外交安保リアリズムとは、憲法改正や日米同盟強化、自衛隊の役割拡大などに賛同する立場であり、現実主義に基づいて一定の軍備を必要とする考え方である。外交安保リベラルとは、憲法改正や日米同盟強化に反対し、自衛隊の役割の拡大にもくみしない立場で、より限定された軍備を望む考え方だ。

4本の折れ線グラフは、自民党をどのように評価するかという回答別にそれぞれのグループの価値観の平均値を示している。プラスは設問への賛意を、マイナスは設問への反対を意味する。

一見して、憲法9条やその解釈が関わるもの、日米同盟に関するものが党派的な分断を創り出していることがよくわかる。より具体的には、日米同盟強化への賛否、憲法9条改正の是非、集団的自衛権行使容認の是非、あるいは防衛費増額への賛否である。

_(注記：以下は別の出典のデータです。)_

(** * A model of the typing-game session core ([src/app/services/game.ts])
    and of its keystroke error classifier ([src/app/services/error-feedback.ts]).

    Modelling conventions.
    - A JavaScript [number] that always holds an integer (score, counters,
      seconds left, [Date.now()] in milliseconds) is a [Z], within the safe
      integers, where double arithmetic is exact. A [number] that can be
      fractional (the score multiplier, times in seconds) is a [Q] holding a
      double; an operation whose result need not be a double is rounded by
      [fl], IEEE-754 binary64 rounding to nearest, ties to even. Operations
      whose exact result is always a double (integer sums and products, the
      half-integer multiplier) are left unrounded.
    - Strings are Stdlib strings of ASCII characters.
    - The [GameService] object is a record [Service]; its methods are
      functions in a small state monad [M] over that record.
    - [Date.now()] reads the [now] field; time moves only between events
      (method calls and timer fires), so the two reads of [Date.now()] inside
      one synchronous callback agree.
    - An RxJS [interval(...)] subscription is the field that says whether it
      is subscribed ([timerSubscription]) or with which captured
      [timePerWord] ([wordTimerSubscription]); a fire of the interval is the
      event [gameTimerTick] / [wordTimerTick]. A [setTimeout(endGame, 100)]
      is a due time in [timeouts].
    - [WordService.getRandomWord] draws with [Math.random()]; its draws are the
      field [randomSource], indexed by a draw counter [rng]. The module
      [WordService] models the selection itself for one given draw.
    - The error log of [ErrorFeedbackService] and the keystroke statistics of
      [HeatMapService] are records; their methods are functions on them. An
      object literal used as a table inherits the members of
      [Object.prototype], which the table lookups of both services list. *)

From Stdlib Require Import ZArith QArith Qround Qminmax Qabs Qpower String Ascii List Bool Lia Lqa
  Sorting.Permutation Sorting.Sorted.
Import ListNotations.

Local Open Scope string_scope.
Local Open Scope Z_scope.

(** ** JavaScript helpers *)

(** [Math.round]: the nearest integer, halves rounded towards +infinity. *)
Definition Math_round (x : Q) : Z := Qfloor (x + (1 # 2)).

(** [Math.floor]. *)
Definition Math_floor (x : Q) : Z := Qfloor x.

(** [x < y] on numbers. *)
Definition Qltb (x y : Q) : bool := negb (Qle_bool y x).

(** [s.length]. *)
Definition js_length (s : string) : Z := Z.of_nat (String.length s).

(** *** Binary64 rounding *)

(** [2^e] for any integer [e]. *)
Definition pow2 (e : Z) : Q := Qpower (2 # 1) e.

(** [floor(log2 |x|)] for [x <> 0]. *)
Definition Qlog2_floor (x : Q) : Z :=
  let e := Z.log2 (Z.abs (Qnum x)) - Z.log2 (Zpos (Qden x)) in
  if Qle_bool (pow2 e) (Qabs x) then e else e - 1.

(** The nearest integer, ties to the even one. *)
Definition round_even (m : Q) : Z :=
  let f := Qfloor m in
  match (m - inject_Z f ?= 1 # 2)%Q with
  | Lt => f
  | Gt => f + 1
  | Eq => if Z.even f then f else f + 1
  end.

(** The exponent of the unit in the last place of a double near [x]: 53
    significant bits, subnormals below [2^-1022]. *)
Definition ulp_exp (x : Q) : Z := Z.max (Qlog2_floor x - 52) (-1074).

(** The double nearest to [x] (ties to even), as IEEE-754 arithmetic rounds
    every operation; overflow does not occur in the values of this program. *)
Definition fl (x : Q) : Q :=
  if Qeq_bool x 0 then 0
  else Qred (inject_Z (round_even (x / pow2 (ulp_exp x))) * pow2 (ulp_exp x)).

(** ** Data ([GameState], [GameSettings], [TypingResult]) *)

Record GameState := mkGameState {
  isPlaying : bool;
  isGameOver : bool;
  isPaused : bool;
  currentWord : string;
  userInput : string;
  score : Z;
  correctWords : Z;
  totalWords : Z;
  accuracy : Z;
  wpm : Z;
  timeRemaining : Z;
  streak : Z;
  multiplier : Q;
  gameTimeTotal : Z;
  wordsTyped : list string;
  mistakes : Z
}.

Record CustomText := mkCustomText {
  customTextId : string;
  content : string
}.

(** [isCustomMode?: boolean]: an absent flag is [false]. *)
Record GameSettings := mkGameSettings {
  difficulty : string;
  category : string;
  gameDuration : Z;
  wordsPerGame : Z;
  customText : option CustomText;
  isCustomMode : bool
}.

Record TypingResult := mkTypingResult {
  isCorrect : bool;
  timeTaken : Q;
  word : string
}.

(** [getInitialState()] *)
Definition getInitialState : GameState :=
  {| isPlaying := false; isGameOver := false; isPaused := false;
     currentWord := ""; userInput := "";
     score := 0; correctWords := 0; totalWords := 0;
     accuracy := 100; wpm := 0; timeRemaining := 60;
     streak := 0; multiplier := 1; gameTimeTotal := 60;
     wordsTyped := []; mistakes := 0 |}.

(** [{ ...state, userInput: input }] *)
Definition set_userInput (u : string) (g : GameState) : GameState :=
  {| isPlaying := isPlaying g; isGameOver := isGameOver g; isPaused := isPaused g;
     currentWord := currentWord g; userInput := u;
     score := score g; correctWords := correctWords g; totalWords := totalWords g;
     accuracy := accuracy g; wpm := wpm g; timeRemaining := timeRemaining g;
     streak := streak g; multiplier := multiplier g; gameTimeTotal := gameTimeTotal g;
     wordsTyped := wordsTyped g; mistakes := mistakes g |}.

(** [{ ...state, timeRemaining: t }] *)
Definition set_timeRemaining (t : Z) (g : GameState) : GameState :=
  {| isPlaying := isPlaying g; isGameOver := isGameOver g; isPaused := isPaused g;
     currentWord := currentWord g; userInput := userInput g;
     score := score g; correctWords := correctWords g; totalWords := totalWords g;
     accuracy := accuracy g; wpm := wpm g; timeRemaining := t;
     streak := streak g; multiplier := multiplier g; gameTimeTotal := gameTimeTotal g;
     wordsTyped := wordsTyped g; mistakes := mistakes g |}.

(** [{ ...state, isPlaying: p, isGameOver: o, isPaused: z }] *)
Definition set_flags (p o z : bool) (g : GameState) : GameState :=
  {| isPlaying := p; isGameOver := o; isPaused := z;
     currentWord := currentWord g; userInput := userInput g;
     score := score g; correctWords := correctWords g; totalWords := totalWords g;
     accuracy := accuracy g; wpm := wpm g; timeRemaining := timeRemaining g;
     streak := streak g; multiplier := multiplier g; gameTimeTotal := gameTimeTotal g;
     wordsTyped := wordsTyped g; mistakes := mistakes g |}.

(** The phase the four-state lifecycle reads off the three flags. *)
Definition isRunning (g : GameState) : bool :=
  isPlaying g && negb (isPaused g) && negb (isGameOver g).

(** ** The service object *)

Record Service := mkService {
  gameState : GameState;
  currentSettings : GameSettings;
  timerSubscription : bool;
  wordTimerSubscription : option Q;
  gameStartTime : Z;
  wordStartTime : Z;
  customTextWords : list string;
  customTextIndex : nat;
  timeouts : list Z;
  now : Z;
  randomSource : string -> string -> nat -> string;
  rng : nat
}.

(** Field updates of the service object. *)
Definition with_gameState (g : GameState) (s : Service) : Service :=
  mkService g (currentSettings s) (timerSubscription s) (wordTimerSubscription s)
    (gameStartTime s) (wordStartTime s) (customTextWords s) (customTextIndex s)
    (timeouts s) (now s) (randomSource s) (rng s).
Lemma extract_folders_loop (tree : list FileTreeEntry)
    (folders : list string) :
  let result :=
    List.fold_left
      (fun folders item =>
         match PyStr.split "/" (get_path item) with
         | p0 :: _ :: _ => set_add p0 folders
         | _ => folders
         end)
      tree folders in
  (NoDup folders -> NoDup result)
  /\ forall f, In f result
               <-> In f folders
                   \/ exists item, In item tree /\ top_folder item = Some f.
Proof.
  revert folders. induction tree as [|item tree IH]; intro folders.
  - cbn. split; [tauto|]. intro f. split; [tauto|].
    intros [H|(item & [] & _)]. exact H.
  - cbn [List.fold_left]. cbv zeta.
    match goal with
    | |- context [List.fold_left ?step tree ?acc] =>
        specialize (IH acc); cbv zeta in IH; destruct IH as [IHn IHi]
    end.
    split.
    + intro Hn. apply IHn.
      destruct (PyStr.split "/" (get_path item)) as [|p0 [|p1 rest]];
        try exact Hn. now apply set_add_NoDup.
    + intro f. rewrite IHi. unfold top_folder at 2.
      destruct (PyStr.split "/" (get_path item)) as [|p0 [|p1 rest]] eqn:E.
      * split; [intros [H|(i & Hi & Ht)]; [now left|right; exists i; split;
                 [now right|exact Ht]]|].
        intros [H|(i & [<-|Hi] & Ht)]; [now left| |right; now exists i].
        unfold top_folder in Ht. rewrite E in Ht. discriminate.
      * split; [intros [H|(i & Hi & Ht)]; [now left|right; exists i; split;
                 [now right|exact Ht]]|].
        intros [H|(i & [<-|Hi] & Ht)]; [now left| |right; now exists i].
        unfold top_folder in Ht. rewrite E in Ht. discriminate.
      * rewrite set_add_In. split.
        -- intros [[->|H]|(i & Hi & Ht)].
           ++ right. exists item. split; [now left|].
              unfold top_folder. now rewrite E.
           ++ now left.
           ++ right. exists i. split; [now right|exact Ht].
        -- intros [H|(i & [<-|Hi] & Ht)].
           ++ left. now right.
           ++ left. left. unfold top_folder in Ht. rewrite E in Ht.
              now injection Ht as <-.
           ++ right. now exists i.
Qed.

Lemma split_nonempty (sep : ascii) (s : string) : PyStr.split sep s <> [].
Proof.
  destruct s as [|c s]; [discriminate|]. cbn [PyStr.split].
  destruct (Ascii.eqb c sep); [discriminate|].
  destruct (PyStr.split sep s); discriminate.
Qed.

(** The first of several segments is what stands before the first
    separator. *)
Lemma split_first_segment (sep : ascii) (s f : string) :
  (exists r rest, PyStr.split sep s = f :: r :: rest)
  <-> exists tail, s = (f ++ String sep tail)%string /\ ~ In sep (chars f).
Proof.
  split.
  - revert f. induction s as [|c s IH]; intros f (r & rest & H).
    + discriminate.
    + cbn [PyStr.split] in H. destruct (Ascii.eqb_spec c sep) as [->|Hc].
      * injection H as <- _. exists s. split; [reflexivity | intros []].
      * destruct (PyStr.split sep s) as [|h t] eqn:E; [discriminate|].
        injection H as <- ->.
        destruct (IH h (ex_intro _ r (ex_intro _ rest eq_refl)))
          as (tail & -> & Hh).
        exists tail. split; [reflexivity|].
        intros [Hin|Hin]; [now apply Hc | now apply Hh].
  - intros (tail & -> & Hf). induction f as [|c f IH].
    + cbn [append PyStr.split]. rewrite Ascii.eqb_refl.
      destruct (PyStr.split sep tail) as [|r rest] eqn:E;
        [now apply split_nonempty in E|].
      now exists r, rest.
    + cbn [append PyStr.split].
      destruct (Ascii.eqb_spec c sep) as [->|Hc];
        [exfalso; apply Hf; now left|].
      destruct IH as (r & rest & ->); [intro Hin; apply Hf; now right|].
      now exists r, rest.
Qed.

Lemma top_folder_prefix (item : FileTreeEntry) (f : string) :
  top_folder item = Some f
  <-> exists tail, get_path item = (f ++ String "/" tail)%string
                   /\ ~ In "/"%char (chars f).
Proof.
  rewrite <- split_first_segment. unfold top_folder. split.
  - destruct (PyStr.split "/" (get_path item)) as [|p0 [|p1 rest]];
      try discriminate. intros [= <-]. now exists p1, rest.
  - intros (r & rest & ->). reflexivity.
Qed.

(** X4: the folder names of a tree are a set, with no name twice, and
    hold exactly the strings without "/" that stand before the first "/"
    of some entry's path; an entry whose path has no "/" gives none. *)
Theorem extract_folders_first_segments (tree : list FileTreeEntry) :
  NoDup (_extract_folders tree)
  /\ forall f : string,
       In f (_extract_folders tree)
       <-> exists item tail,
             In item tree
             /\ get_path item = (f ++ String "/" tail)%string
             /\ ~ In "/"%char (chars f).
Proof.
  destruct (extract_folders_loop tree []) as [Hn Hi]. cbv zeta in Hn, Hi.
  split; [apply Hn; constructor|].
  intro f. unfold _extract_folders. rewrite Hi. split.
  - intros [[]|(item & Hin & Ht)]. apply top_folder_prefix in Ht
      as (tail & Hp & Hf). now exists item, tail.
  - intros (item & tail & Hin & Hp & Hf). right. exists item.
    split; [exact Hin|]. apply top_folder_prefix. now exists tail.
Qed.

(** ** The roadmap again *)

Lemma high_dimensions_length (gaps : Dim.t Z) :
  (List.length (high_dimensions gaps) <= 5)%nat.
Proof.
  unfold high_dimensions.
  apply (List.filter_length_le (fun k => Dim.get k gaps >? 8) Dim.keys).
Qed.

Lemma In_firstn_app {A : Type} (n : nat) (l1 l2 : list A) (x : A) :
  (List.length l1 <= n)%nat -> In x l1 -> In x (List.firstn n (l1 ++ l2)).
Proof.
  intros Hlen Hin. rewrite List.firstn_app.
  rewrite List.firstn_all2 by exact Hlen.
  apply List.in_or_app. now left.
Qed.

Lemma roadmap_length_bounds (gaps profile : Dim.t Z) :
  (1 <= List.length (Analyzer._generate_roadmap gaps profile) <= 5)%nat.
Proof.
  rewrite generate_roadmap_messages. split; [|apply List.firstn_le_length].
  destruct (roadmap_messages gaps profile) as [|m ms]; cbn; lia.
Qed.

(** X5: the roadmap is never empty, and truncation never drops a
    high-priority message: every dimension with a gap above 8 has its
    high-priority message in the roadmap; and when the messages are at
    most five, none is dropped at all. *)
Theorem roadmap_keeps_high_priority (gaps profile : Dim.t Z) :
  let roadmap := Analyzer._generate_roadmap gaps profile in
  (1 <= List.length roadmap)%nat
  /\ (forall d, Dim.get d gaps > 8 -> In (Analyzer.high_message d) roadmap)
  /\ ((List.length (roadmap_messages gaps profile) <= 5)%nat ->
      forall s, In s (roadmap_messages gaps profile) -> In s roadmap).
Proof.
  intro roadmap. subst roadmap. rewrite generate_roadmap_messages.
  split; [|split].
  - destruct (roadmap_messages gaps profile) as [|m ms]; cbn; lia.
  - intros d Hd.
    assert (Hin : In (Analyzer.high_message d)
                     (List.map Analyzer.high_message (high_dimensions gaps))).
    { apply List.in_map. apply List.filter_In. split.
      - destruct d; cbn; tauto.
      - apply Z.gtb_lt. lia. }
    assert (Hfirst : In (Analyzer.high_message d)
                        (List.firstn 5 (roadmap_messages gaps profile))).
    { unfold roadmap_messages. apply In_firstn_app; [|exact Hin].
      rewrite List.length_map. apply high_dimensions_length. }
    destruct (roadmap_messages gaps profile); [destruct Hfirst|exact Hfirst].
  - intros Hlen s Hs.
    destruct (roadmap_messages gaps profile) as [|m ms] eqn:E;
      [destruct Hs|].
    now rewrite List.firstn_all2 by exact Hlen.
Qed.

戦後日本においては憲法と安保をめぐる左右対立が硬直化し、陣営を超えた対話がほとんど不可能な状況が続いてきたため、それ以外の論点は中心的な問題になりにくい構造があった。日本人価値観調査では、過去2回の国政選挙の4回の投票行動(各選挙の選挙区、比例代表)において、自民党への投票に最も結びついた要素は、憲法と安保をめぐる象徴的な価値観であった。

経済や福祉よりも憲法9条に関する価値観が投票行動を決める

続いて、社会的価値観を横軸に、外交安保に関する価値観を縦軸に置いた分布を示す図表5をご覧いただきたい。2019年の参院選における比例代表の投票先(自民、立憲)ごとに色分けしてある。

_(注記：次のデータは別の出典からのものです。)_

Lemma orphan_cancel id p buy k o b :
  book_inv b → orphan p buy k o b → orphan p buy k o (snd (cancel_order id b)).
Proof.
  intros Hinv (Hin & Ho & Hnone).
  destruct (order_lookup b !! id) as [loc|] eqn:Hloc;
    [|by rewrite cancel_order_absent].
  destruct (inv_lookup _ Hinv _ _ Hloc) as (lvl & Hf & Hit & _).
  destruct (cancel_order_find _ _ _ _ (inv_sorted _ Hinv) Hloc Hf)
    as (b' & -> & Hpool & Hlook & Hfind).
  simpl. split_and!.
  - apply level_orders_elem in Hin as (lvl' & Hf' & Hin).
    apply level_orders_elem. rewrite Hfind. case_decide as Hc.
    + destruct Hc as [-> <-]. rewrite Hf in Hf'. injection Hf' as <-.
      pose proof (list_erase_keeps (loc_it loc) _ _ Hin
                    (not_eq_sym (Hnone _ _ Hloc))) as Hk.
      destruct (list_erase _ _) eqn:E; [by apply elem_of_nil in Hk|].
      eexists. split; [done|]. simpl. by rewrite E.
    + by exists lvl'.
  - by rewrite Hpool.
  - intros id' loc'. rewrite Hlook. intros [_ ?]%lookup_delete_Some. eauto.
Qed.

Lemma orphan_update id loc q p buy k o b :
  book_inv b → order_lookup b !! id = Some loc →
  orphan p buy k o b → orphan p buy k o (update_in_place loc q b).
Proof.
  intros Hinv Hloc (Hin & Ho & Hnone).
  destruct (inv_lookup _ Hinv _ _ Hloc) as (lvl & Hf & Hit & _).
  split_and!.
  - apply level_orders_elem in Hin as (lvl' & Hf' & Hin).
    apply level_orders_elem.
    rewrite (update_in_place_find _ _ _ lvl) by (apply Hinv || done).
    case_decide as Hc.
    + destruct Hc as [-> <-]. rewrite Hf in Hf'. injection Hf' as <-.
      eexists. split; [done|]. done.
    + by exists lvl'.
  - rewrite update_in_place_pool, set_quantity_lookup_ne; [done|]. eauto.
  - intros id' loc'. rewrite update_in_place_lookup. apply Hnone.
Qed.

ご覧のように、経済に関する価値観よりも外交安保に関する価値観の違いの方が投票に強く影響を与えていることが見て取れる。自民党支持者はほとんどが外交安保リアリズムの価値観を有しており、立憲民主党支持者は外交安保でリベラル寄りの人が多く含まれる。

新聞報道などで2019年の参院選の争点とされたのは年金問題であり、消費税だった。選挙の直前に、金融庁の審議会が出した報告書の老後資金に関わる記述で「2000万円」と記載があったことから、そんなに貯蓄が必要なのかという印象が広がり、老後不安を訴える声が高まった。

時事通信が行った参院選の出口調査では、有権者が最も重視した政策分野は「年金・介護・医療」で、全体の23.9%を占めたという。しかし、これまで示してきたように、有権者の価値観は多くの分野でそれほど食い違っておらず、政策選好にも違いが出にくい。人びとが表向き重視すると答える政策が必ずしも投票の原動力となっているわけではないことには注意が必要だ。

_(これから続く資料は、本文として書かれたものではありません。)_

Lemma mkdirs_from_spec rest :
  forall base fs,
    (forall q, q <> [] -> q `prefix_of` rest -> dir_or_absent fs (base ++ q)) ->
    exists fs',
      Os.mkdirs_from base rest fs = Ok fs'
      /\ (forall q, q <> [] -> q `prefix_of` rest -> Os.node_at fs' (base ++ q) = Some Dir)
      /\ grown fs fs' (base ++ rest).
Proof.
  induction rest as [|c rest IH]; intros base fs Hpre.
  - exists fs. split; [reflexivity|]. split; [|apply grown_refl].
    intros q Hq Hpref. apply prefix_nil_inv in Hpref. contradiction.
  - assert (Hc : dir_or_absent fs (base ++ [c])).
    { apply Hpre; [discriminate|]. exists rest. reflexivity. }
    assert (Hstep : exists fs1,
              Os.mkdirs_from base (c :: rest) fs = Os.mkdirs_from (base ++ [c]) rest fs1
              /\ Os.node_at fs1 (base ++ [c]) = Some Dir
              /\ (forall p, p <> base ++ [c] -> Os.node_at fs1 p = Os.node_at fs p)
              /\ (Os.node_at fs1 (base ++ [c]) = Os.node_at fs (base ++ [c])
                  \/ Os.node_at fs (base ++ [c]) = None)).
    { unfold dir_or_absent in Hc. simpl.
      destruct (Os.node_at fs (base ++ [c])) as [[d| |t]|] eqn:Hat; try contradiction.
      - exists fs. repeat split; auto.
      - exists (<[base ++ [c] := Dir]> fs). split; [reflexivity|]. split; [|split].
        + apply node_at_insert_eq, snoc_not_nil.
        + intros p Hp. apply node_at_insert_ne. congruence.
        + right. reflexivity. }
    destruct Hstep as (fs1 & Hunfold & Hdir & Hsame & Hwas).
    destruct (IH (base ++ [c]) fs1) as (fs' & Hrun & Hall & Hgrown).
    { intros q Hq Hpref. unfold dir_or_absent.
      rewrite Hsame.
      - rewrite <- app_assoc. apply Hpre; [discriminate|].
        simpl. apply prefix_cons. exact Hpref.
      - intros Heq. rewrite <- (app_nil_r (base ++ [c])) in Heq at 2.
        apply app_inv_head in Heq. contradiction. }
    exists fs'. split; [rewrite Hunfold; exact Hrun|]. split.
    + intros q Hq Hpref. destruct q as [|c' q]; [congruence|].
      apply prefix_cons_inv_1 in Hpref as Hcc. subst c'.
      apply prefix_cons_inv_2 in Hpref.
      destruct q as [|c2 q].
      * destruct (Hgrown (base ++ [c])) as [Heq|(Hnone & _)]; [|congruence].
        rewrite Heq. exact Hdir.
      * replace (base ++ c :: c2 :: q) with ((base ++ [c]) ++ c2 :: q)
          by (rewrite <- app_assoc; reflexivity).
        apply Hall; [discriminate | exact Hpref].
    + intros p. replace (base ++ c :: rest) with ((base ++ [c]) ++ rest)
        by (rewrite <- app_assoc; reflexivity).
      destruct (Hgrown p) as [Heq|(Hnone & Hnew & Hpref)].
      * destruct (decide (p = base ++ [c])) as [->|Hne].
        -- destruct Hwas as [Hwas|Hwas].
           ++ left. congruence.
           ++ right. split; [exact Hwas|]. split; [congruence|].
              apply prefix_app_r. reflexivity.
        -- left. rewrite Heq. apply Hsame. exact Hne.
      * right. split; [|split; assumption].
        destruct (decide (p = base ++ [c])) as [->|Hne]; [congruence|].
        rewrite <- (Hsame p Hne). exact Hnone.
Qed.

Lemma parent_prefix (p : Path) : PathLib.parent p `prefix_of` p.
Proof.
  destruct (decide (p = [])) as [->|Hp]; [reflexivity|].
  exists [PathLib.name p]. apply path_snoc. exact Hp.
Qed.

Lemma parent_strict (p : Path) : p <> [] -> ~ p `prefix_of` PathLib.parent p.
Proof.
  intros Hp Hpre. apply prefix_length in Hpre.
  rewrite (path_snoc p Hp) in Hpre at 1. rewrite length_app in Hpre. simpl in Hpre. lia.
Qed.

Lemma target_prefix dest m : dest `prefix_of` Zip.target dest m.
Proof. exists (Zip.arcname_parts (zi_filename m)). reflexivity. Qed.

Lemma above_target fs dest m members q :
  extractable fs dest members -> m ∈ members ->
  q `prefix_of` Zip.target dest m -> q <> Zip.target dest m ->
  dir_or_absent fs q.
Proof.
  intros Hex Hm Hpre Hne. unfold dir_or_absent.
  destruct (Os.node_at fs q) as [[d| |t]|] eqn:Hq; try exact I.
  - eapply (ex_above _ _ _ Hex); eassumption.
  - destruct (prefix_weak_total _ _ _ (target_prefix dest m) Hpre) as [Hd|Hd].
    + eapply (ex_nolink _ _ _ Hex); eassumption.
    + rewrite (ex_dest _ _ _ Hex q Hd) in Hq. discriminate.
Qed.

Lemma is_dir_of_node fs p :
  (forall t, Os.node_at fs p <> Some (Symlink t)) ->
  Os.is_dir fs p = match Os.node_at fs p with Some Dir => true | _ => false end.
Proof. intros H. unfold Os.is_dir. rewrite (follow_not_link _ _ H). reflexivity. Qed.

例えば、福祉をより充実させると公約したからと言って、福祉重視と回答した有権者の票が惹きつけられるとは限らない。大前提として憲法と安保に関する価値観が人びとを分断し、特定の政党に投票するときの判断材料として働いているからである。

つまり、この場合人々がどの政策を重視すると答えるかということと、ある政党に投票する動機は異なっており、人びとに正面から理由を聞いても、かえって真実から遠ざかる場合があるということだ。